REQUIRED ACTION: The expected output is the exact lines from the one containing "destruct (cts_Get (e_cache" through the end of the data, inclusive, and nothing else.

SOURCE DATA:
++++++++++++++++++++

Lemma cache_get c hash ts : cache_honest c → hash ≠ 0 → cts_Get c hash = Some ts → tickets_digest ts = Some hash.
Proof. intros Hc H0. unfold cts_Get. destruct (Z.eqb_spec hash 0); [done|]. by apply loop_honest. Qed.

Lemma cache_add c hash ts : cache_honest c → tickets_digest ts = Some hash → cache_honest (cts_Add c hash ts).
Proof.
  intros Hc Hd. unfold cts_Add. destruct (cts_Get c hash); [done|]. unfold cache_honest. cbn [cts_tickets].
  apply Forall_insert; [done|]. by right.
Qed.

Lemma emptyTicketCache_honest : cache_honest emptyTicketCache ∧ ring_ok emptyTicketCache.
Proof.
  split; [|by split]. unfold cache_honest, emptyTicketCache. cbn [cts_tickets]. apply Forall_replicate. by left.
Qed.

(** The stored data of these two lists of tickets differ and have one hash. *)
Definition tickets_collide (ts1 ts2 : TicketsDataSlice) : Prop :=
  ∃ d1 d2, calcTicketsStorageData ts1 = inl d1 ∧ calcTicketsStorageData ts2 = inl d2 ∧ d1 ≠ d2 ∧ keccak d1 = keccak d2.

(** Equal digests mean equal tickets, unless these collide. *)

Lemma digest_inj `{!GzipLaws} ts1 ts2 h :
  tickets_digest ts1 = Some h → tickets_digest ts2 = Some h →
  tickets_collide ts1 ts2 ∨ ∃ b, Marshal ts1 = inl b ∧ Marshal ts2 = inl b.
Proof.
  unfold tickets_digest, tickets_collide, calcTicketsStorageData.
  destruct (Marshal ts1) as [b1|] eqn:E1; [|done]. destruct (Marshal ts2) as [b2|] eqn:E2; [|done].
  intros [= <-] Heq. injection Heq as Heq. destruct (decide (gzip b1 = gzip b2)) as [Hg|Hg].
  - right. exists b1. split; [done|]. apply (f_equal gunzip) in Hg. rewrite !gunzip_gzip in Hg. congruence.
  - left. by exists (gzip b1), (gzip b2).
Qed.

(** ** Opening a state *)

(** The data of the ticket account in a state: tickets as [UpdateTickets] wrote them. *)
Record kept (s : StateDB) (tk : TicketsDataSlice) (data : bytes) : Prop := {
  ke_wf : wf_db s;
  ke_code : v_code (world s TicketKeyAddress) = Some data;
  ke_data : calcTicketsStorageData tk = inl data;
  ke_typed : rlp_wf tk;
  ke_fits : ∀ b, Marshal tk = inl b → fits b;
}.

Lemma AllTickets_opened `{!GzipLaws} s tk data : kept s tk data → tickets s = [] → cts_Get (cached s) (ticketsHash s) = None →
  ∃ s', AllTickets s = Done (inl tk, s') ∧ cached s' = cts_Add (cached s) (ticketsHash s) tk.
Proof.
  intros [Hwf Hcode Hdata Hty Hfit] Ht Hc.
  destruct (Unmarshal_Marshal tk Hty) as (b & Hb & Hu). specialize (Hu (Hfit b Hb)).
  assert (data = gzip b) as -> by (unfold calcTicketsStorageData in Hdata; rewrite Hb in Hdata; congruence).
  destruct (gzip b) as [|x z] eqn:Ez; [by destruct (gzip_header b)|].
  enough (wp AllTickets (fun r s' => r = inl tk ∧ cached s' = cts_Add (cached s) (ticketsHash s) tk) s) as (r & s' & Hrun & -> & ?)
    by by exists s'.
  apply wp_bind, wp_get. rewrite Ht. cbn [length Nat.eqb negb]. rewrite Hc.
  apply wp_bind, (wp_GetData (world s)); [by split|]. intros s1 Hr1 Hf1. rewrite Hcode.
  apply wp_bind, wp_get. rewrite <- Ez, gunzip_gzip, Hu. apply wp_bind, wp_modify, wp_ret. split; [done|].
  cbn [cached set_tickets]. by destruct Hf1 as [_ _ _ _ (_ & _ & ->)].
Qed.

Lemma AllTickets_hit s c : tickets s = [] → cts_Get (cached s) (ticketsHash s) = Some c →
  AllTickets s = Done (inl c, set_tickets c (cached s) s).
Proof. intros Ht Hc. unfold AllTickets, mbind, M_bind, get. cbn [obind fst snd]. rewrite Ht. cbn [length Nat.eqb negb]. by rewrite Hc. Qed.
End digest.

Section engine.
Context `{SP : StateParams} `{JS : Json} `{!GzipLaws}.
Context (dt : DaTong) (chain : ChainReader).

(** A header whose state, if the node has it, holds the tickets of its digest. *)
Definition own_state (header : Header) : Prop :=
  ∀ cache s, NewStateDB (h_Root header) (h_MixDigest header) (dt_stateCache dt) cache = Some s →
  ∃ tk data, kept s tk data ∧ keccak data = h_MixDigest header.

Lemma NewStateDB_fields root mix d cache s : NewStateDB root mix d cache = Some s →
  tickets s = [] ∧ cached s = cache ∧ ticketsHash s = mix.
Proof. unfold NewStateDB. destruct (OpenTrie d root); [|done]. by intros [= <-]. Qed.

Lemma state_tickets_digest header e r e' : own_state header → cache_honest (e_cache e) →
  state_tickets dt header e = Done (inl r, e') →
  cache_honest (e_cache e') ∧ ∀ ts, r = Some ts → h_MixDigest header ≠ 0 → tickets_digest ts = Some (h_MixDigest header).
Proof.
  intros Hown Hc. unfold state_tickets.
  destruct (NewStateDB _ _ _ _) as [s|] eqn:Es; [|intros [= <- <-]; done].
  destruct (NewStateDB_fields _ _ _ _ _ Es) as (Ht & Hca & Hh).
  destruct (cts_Get (e_cache e) (h_MixDigest header)) as [c|] eqn:Eg.
  - rewrite (AllTickets_hit s c) by congruence. cbn [obind]. intros [= <- <-]. cbn [e_cache cached set_tickets].
    rewrite Hca. split; [done|]. intros ts [= <-] H0. by apply (cache_get (e_cache e)).
  - destruct (Hown _ _ Es) as (tk & data & Hk & Hd).
    destruct (AllTickets_opened s tk data Hk Ht ltac:(congruence)) as (s' & -> & Hc'). cbn [obind]. intros [= <- <-].
    assert (Hdig : tickets_digest tk = Some (h_MixDigest header)) by (unfold tickets_digest; by rewrite (ke_data _ _ _ Hk), Hd).
    cbn [e_cache]. rewrite Hc', Hca, Hh. split; [by apply cache_add|]. by intros ts [= <-] _.
Qed.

++++++++++++++++++++

SOLUTION TO THIS TASK:
  destruct (cts_Get (e_cache e) (h_MixDigest header)) as [c|] eqn:Eg.
  - rewrite (AllTickets_hit s c) by congruence. cbn [obind]. intros [= <- <-]. cbn [e_cache cached set_tickets].
    rewrite Hca. split; [done|]. intros ts [= <-] H0. by apply (cache_get (e_cache e)).
  - destruct (Hown _ _ Es) as (tk & data & Hk & Hd).
    destruct (AllTickets_opened s tk data Hk Ht ltac:(congruence)) as (s' & -> & Hc'). cbn [obind]. intros [= <- <-].
    assert (Hdig : tickets_digest tk = Some (h_MixDigest header)) by (unfold tickets_digest; by rewrite (ke_data _ _ _ Hk), Hd).
    cbn [e_cache]. rewrite Hc', Hca, Hh. split; [by apply cache_add|]. by intros ts [= <-] _.
Qed.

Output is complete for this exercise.